* [WHAT NEEDS TO BE DONE]
When the line with "assert (Hu : ∀" appears below, start repeating lines exactly, and keep going through the line with "- left. exists c. done."; add nothing outside that span.

[Opening GIVEN DATA section]

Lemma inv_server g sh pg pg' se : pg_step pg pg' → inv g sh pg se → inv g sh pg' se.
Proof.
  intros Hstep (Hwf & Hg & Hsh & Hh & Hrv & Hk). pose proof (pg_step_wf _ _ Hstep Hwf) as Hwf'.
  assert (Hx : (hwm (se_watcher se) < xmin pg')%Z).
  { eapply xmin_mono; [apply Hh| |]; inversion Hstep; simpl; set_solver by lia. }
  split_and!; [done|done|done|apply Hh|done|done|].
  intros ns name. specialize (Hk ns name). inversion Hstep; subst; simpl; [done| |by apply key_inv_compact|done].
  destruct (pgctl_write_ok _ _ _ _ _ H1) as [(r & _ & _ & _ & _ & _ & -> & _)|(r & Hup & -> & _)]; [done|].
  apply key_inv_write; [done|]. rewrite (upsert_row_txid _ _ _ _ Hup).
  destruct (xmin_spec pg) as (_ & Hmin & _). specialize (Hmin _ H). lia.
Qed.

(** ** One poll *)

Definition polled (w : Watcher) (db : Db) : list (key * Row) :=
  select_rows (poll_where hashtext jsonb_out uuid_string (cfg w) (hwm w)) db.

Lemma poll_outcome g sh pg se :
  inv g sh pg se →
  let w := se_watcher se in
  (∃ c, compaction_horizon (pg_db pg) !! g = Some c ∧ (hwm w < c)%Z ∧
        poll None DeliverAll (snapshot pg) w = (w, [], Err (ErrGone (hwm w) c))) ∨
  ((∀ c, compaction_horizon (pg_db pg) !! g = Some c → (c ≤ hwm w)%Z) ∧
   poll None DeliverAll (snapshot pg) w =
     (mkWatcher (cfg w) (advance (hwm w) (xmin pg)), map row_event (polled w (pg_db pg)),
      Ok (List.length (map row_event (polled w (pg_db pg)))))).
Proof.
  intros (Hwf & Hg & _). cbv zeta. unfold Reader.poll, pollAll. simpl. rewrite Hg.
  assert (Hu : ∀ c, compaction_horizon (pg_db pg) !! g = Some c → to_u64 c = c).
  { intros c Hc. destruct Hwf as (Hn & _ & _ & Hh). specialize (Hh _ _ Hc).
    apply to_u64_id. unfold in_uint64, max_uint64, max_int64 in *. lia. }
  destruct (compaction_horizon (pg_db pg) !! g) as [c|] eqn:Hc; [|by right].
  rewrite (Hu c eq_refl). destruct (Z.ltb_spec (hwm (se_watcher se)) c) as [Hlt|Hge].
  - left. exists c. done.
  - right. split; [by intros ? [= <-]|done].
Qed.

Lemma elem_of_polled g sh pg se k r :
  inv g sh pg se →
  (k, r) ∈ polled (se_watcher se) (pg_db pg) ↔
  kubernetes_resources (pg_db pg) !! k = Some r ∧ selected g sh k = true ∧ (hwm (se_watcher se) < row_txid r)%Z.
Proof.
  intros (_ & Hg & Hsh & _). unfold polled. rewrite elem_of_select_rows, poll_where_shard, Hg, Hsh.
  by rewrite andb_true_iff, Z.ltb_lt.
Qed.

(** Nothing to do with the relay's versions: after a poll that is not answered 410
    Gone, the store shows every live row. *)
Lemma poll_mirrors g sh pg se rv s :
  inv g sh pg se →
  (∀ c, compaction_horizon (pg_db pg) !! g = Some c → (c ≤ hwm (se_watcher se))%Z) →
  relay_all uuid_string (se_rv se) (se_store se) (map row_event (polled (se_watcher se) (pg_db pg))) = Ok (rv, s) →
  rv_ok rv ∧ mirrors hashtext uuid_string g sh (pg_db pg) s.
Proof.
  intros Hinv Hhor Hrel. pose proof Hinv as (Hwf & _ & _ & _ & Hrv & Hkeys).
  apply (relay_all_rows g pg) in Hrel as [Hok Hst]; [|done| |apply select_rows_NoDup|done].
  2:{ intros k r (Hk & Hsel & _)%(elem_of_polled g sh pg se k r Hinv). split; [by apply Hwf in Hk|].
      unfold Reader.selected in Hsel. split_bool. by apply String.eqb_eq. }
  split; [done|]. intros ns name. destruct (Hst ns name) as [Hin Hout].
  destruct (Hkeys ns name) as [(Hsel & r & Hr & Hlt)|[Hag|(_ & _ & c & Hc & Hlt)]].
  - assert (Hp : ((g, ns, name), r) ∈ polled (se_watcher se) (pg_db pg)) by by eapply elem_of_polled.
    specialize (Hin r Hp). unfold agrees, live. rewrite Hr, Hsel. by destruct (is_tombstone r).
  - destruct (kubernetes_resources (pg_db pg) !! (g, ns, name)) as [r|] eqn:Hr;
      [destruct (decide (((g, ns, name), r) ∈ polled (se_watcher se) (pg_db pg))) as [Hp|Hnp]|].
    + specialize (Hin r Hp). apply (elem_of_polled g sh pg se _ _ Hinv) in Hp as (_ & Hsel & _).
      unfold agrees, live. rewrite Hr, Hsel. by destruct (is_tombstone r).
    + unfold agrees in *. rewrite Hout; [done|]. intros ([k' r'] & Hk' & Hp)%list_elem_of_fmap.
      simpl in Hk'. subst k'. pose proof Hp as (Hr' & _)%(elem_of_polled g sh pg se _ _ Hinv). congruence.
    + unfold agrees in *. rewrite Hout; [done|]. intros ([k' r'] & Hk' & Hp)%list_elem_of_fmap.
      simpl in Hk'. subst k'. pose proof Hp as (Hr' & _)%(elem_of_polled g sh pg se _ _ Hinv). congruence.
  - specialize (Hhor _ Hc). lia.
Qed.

[Closing GIVEN DATA section]

* [SOLUTION FOR THIS EXERCISE]
  assert (Hu : ∀ c, compaction_horizon (pg_db pg) !! g = Some c → to_u64 c = c).
  { intros c Hc. destruct Hwf as (Hn & _ & _ & Hh). specialize (Hh _ _ Hc).
    apply to_u64_id. unfold in_uint64, max_uint64, max_int64 in *. lia. }
  destruct (compaction_horizon (pg_db pg) !! g) as [c|] eqn:Hc; [|by right].
  rewrite (Hu c eq_refl). destruct (Z.ltb_spec (hwm (se_watcher se)) c) as [Hlt|Hge].
  - left. exists c. done.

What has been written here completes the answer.